Il prestigioso frangente è quello che gli ha cucito addosso il nuovo rettore dell’ateneo di Ferrara, Giorgio Zauli, invitando il prelato a una sorta di pre-inagurazione dell’anno accademico: la riflessione proposta verte sul ruolo del pensiero cristiano nella storia dell’Università. “Ci piaccia o no – è la prolusione del rettore – siamo tutti figli della cultura cattolica romana, il cui contributo è assolutamente fondamentale: il pensiero cristiano esprime un’idea di progresso che induce ciascuno a lavorare su se stesso per poter essere un individuo migliore”.

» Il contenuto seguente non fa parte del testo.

Lemma entered_published user l d' p rule :
  grant user (PR_ID rule) (PR_NodeID rule) l (shop p) d' -> PR_UserID rule = user ->
  published (entered (PR_ID rule) (PR_NodeID rule) l d' p) rule (to_node l).
Proof.
  intros [] Hu. exists (lease_entry (PR_ID rule) (PR_NodeID rule) l). simpl. rewrite lookup_insert_eq.
  do 6 (split; [done|]). destruct gt_leases0 as [m ->]. rewrite lookup_insert_eq. eexists. split; [done|]. by simpl.
Qed.

Lemma entered_inv user rule node l d' p :
  panel_inv p -> grant user rule node l (shop p) d' -> rule_leases p !! L_ID l = None ->
  panel_inv (entered rule node l d' p).
Proof.
  intros [Hs Hd] Hg Hn. pose proof (entered_grows _ _ _ _ _ _ Hg Hn) as Hgr. destruct Hg. split; [done|].
  destruct gt_leases0 as [m Hls]. destruct gt_reservations0 as [b Hrs].
  assert (Hno : forall k u, cp_usage p !! k = Some u -> cu_lease u <> L_ID l).
  { intros k u Hu He. destruct (dk_usage _ Hd _ _ Hu) as (_ & _ & [? ?]). congruence. }
  split; simpl.
  - intros k r [[<- <-]|[_ H]]%lookup_insert_Some; [simpl; lia|by apply (dk_bounds _ Hd _ _ H)].
  - intros k r [[<- <-]|[_ H]]%lookup_insert_Some; [|by apply (dk_spent _ Hd)]. simpl. symmetry.
    apply map_sum_all_zero. intros x u Hu. apply at_key_ne. eauto.
  - intros k u Hu. destruct (dk_usage _ Hd _ _ Hu) as (H1 & H2 & H3). rewrite lookup_insert_is_Some'. auto.
  - intros k r [[<- <-]|[Hne H]]%lookup_insert_Some Hp; rewrite Hls.
    + rewrite lookup_insert_eq. eexists. split; [done|]. by unfold backs.
    + rewrite lookup_insert_ne by done. by apply (dk_backed _ Hd).
  - intros k c. rewrite Hls. intros [[<- <-]|[Hne H]]%lookup_insert_Some.
    + rewrite lookup_insert_eq. eexists. split; done.
    + rewrite lookup_insert_ne by done. by apply (dk_listed _ Hd).
  - intros k u r Hu [[He _]|[_ H]]%lookup_insert_Some Hp; [by destruct (Hno _ _ Hu)|]. rewrite gt_usage0.
    by apply (dk_settled _ Hd _ _ _ Hu H).
  - intros k row. rewrite gt_usage0. intros Hrow. destruct (dk_taken _ Hd _ _ Hrow) as (u & r & H1 & H2 & H3 & H4 & H5).
    exists u, r. repeat split; try done. rewrite lookup_insert_ne; [done|]. intros He. eapply Hno; eauto.
  - intros k r Hr. destruct (dk_retired _ Hd _ _ Hr) as (x & H1 & H2 & H3). exists x.
    assert (L_ID l <> k) by (intros <-; congruence). rewrite Hrs, !lookup_insert_ne by done. auto.
  - intros k rs. rewrite Hrs. intros [[<- <-]|[_ H]]%lookup_insert_Some; [done|]. by apply (dk_closed _ Hd).
  - apply (dk_payload _ Hd).
  - intros k r Hr. eapply row_of_grows; [exact Hgr|]. by eapply (dk_row _ Hd).
  - intros k r Hr. eapply all_published_grows; [exact Hgr|]. by eapply (dk_published _ Hd).
Qed.

(** [add_lease_row] after a grant. *)
Lemma add_lease_row_Ok k row env p t u p' t' :
  add_lease_row k row env p t = (Ok (u, p'), t') ->
  rule_leases p !! k = None /\ p' = set_rule_leases (<[k := row]> (rule_leases p)) p.
Proof.
  unfold add_lease_row. intros Hrun. tx_inv Hrun. by apply bool_decide_eq_true in Hg.
Qed.

(** ** Publishing keeps the books *)

Lemma in_shop_reads {A} (m : Tx DB A) (P : Panel -> Prop) : (forall Q, keeps Q m) -> keeps P (in_shop m).
Proof.
  intros Hm env p t a p' t' Hrun HP. apply in_shop_Ok in Hrun as (d' & Hrun & ->).
  pose proof (Hm (fun d => d = shop p) _ _ _ _ _ _ Hrun eq_refl) as ->. by rewrite set_shop_same.
Qed.

Lemma LeaseCurrent_reads user l (Q : DB -> Prop) : keeps Q (LeaseCurrent user l).
Proof. unfold LeaseCurrent, latest. keeps_walk; auto. Qed.
Lemma LimitsTx_reads user (Q : DB -> Prop) : keeps Q (LimitsTx user).
Proof. apply LimitsTx_keeps. Qed.
Lemma SELECT_reads `{Countable K} {R} (T : Table K R) k (Q : DB -> Prop) : keeps Q (SELECT T k).
Proof. apply hoare_SELECT. auto. Qed.
Hint Resolve in_shop_reads LeaseCurrent_reads LimitsTx_reads SELECT_reads : keeps.

Section Reads.
Context (P : Panel -> Prop).
Lemma accountLimits_reads user : keeps P (accountLimits shop_options user).
Proof. unfold accountLimits. simpl. auto with keeps. Qed.
Lemma withinPlanRuleLimit_reads rule n : keeps P (withinPlanRuleLimit rule n).
Proof. unfold withinPlanRuleLimit. keeps_walk; auto. Qed.
Lemma lockRuleOwner_reads user : keeps P (lockRuleOwner user).
Proof. unfold lockRuleOwner. keeps_walk; auto. Qed.
Lemma liveLeaseTx_reads user l : keeps P (liveLeaseTx shop_options user l).
Proof. unfold liveLeaseTx. cbn [opt_LeaseCurrent shop_options]. keeps_walk; auto. Qed.
Hint Resolve liveLeaseTx_reads : keeps.
Lemma check_primary_reads allowed rule : keeps P (check_primary shop_options allowed rule).
Proof. unfold check_primary. cbn [opt_LeaseCurrent shop_options]. keeps_walk; auto. Qed.
End Reads.
Hint Resolve accountLimits_reads withinPlanRuleLimit_reads lockRuleOwner_reads liveLeaseTx_reads check_primary_reads : keeps.

Section Publishing.
Context (p0 : Panel).

Definition G (p : Panel) : Prop := panel_inv p /\ grows p0 p.
Definition owned (rule : PanelRule) (p : Panel) : Prop := all_published p rule /\ row_of p rule.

La marcia del vescovo parte in discesa e si sviluppa attraverso un solido e coinvolgente excursus storico-filosofico che dal medioevo conduce alle soglie della modernità, evocando nascita e sviluppo dell’università come centro di un sapere partecipato. Ma aggiunge: “Il pensiero cristiano come l’istruzione si pone l’obiettivo di rispondere ai grandi quesiti della vita”. Al termine, in assenza di domande da parte dei presenti, il monsignore – citando Tommaso d’Aquino – in battuta lancia una provocazione intellettuale: “O questi – e pare improbabile – hanno compreso tutto, oppure non hanno inteso nulla”. Sfidato, il pubblico si limita a sorridere e applaudire. Mentre qualcuno prende carta e penna e annota sul taccuino ciò che gli pare di aver capito.
Ecco, dunque, che Negri richiama il passato per vivificare “valori che illuminino”, evoca la “Santa romana repubblica” tessendo l’elogio di un medioevo felix e lascia trafilare la nostalgia per un’epoca di “convivenza benevola e pacifica” (che tale peraltro storicamente non fu) sotto l’egida della Chiesa apostolica romana. “Sorretto dalla fede si genera in Occidente un movimento di vita che è argine alla disgregazione della civiltà greco-romana”.
Sottotraccia il vescovo definisce, proposizione dopo proposizione, un parallelo in chiaroscuro fra l’epoca nostra e il tempo antico, di cui mostra di serbar rimpianto, nel quale l’imperatore si genufletteva al papa riconoscendone, prima ancora che il potere temporale, l’autorità morale. Proprio ciò che il vescovo Negri auspicherebbe per questi nostri tempi corrotti, il cui antidoto è per lui rappresentato – ora come allora – dalla capacità della Chiesa di imporre la propria egemonia culturale. “La Chiesa, cui spetta il compito di educare l’Occidente, riporta a unità la pluralità e la diversità, tutto salvaguardando nella sua capacità di accoglienza infinita in un inesausto lavoro di conservazione”, dice.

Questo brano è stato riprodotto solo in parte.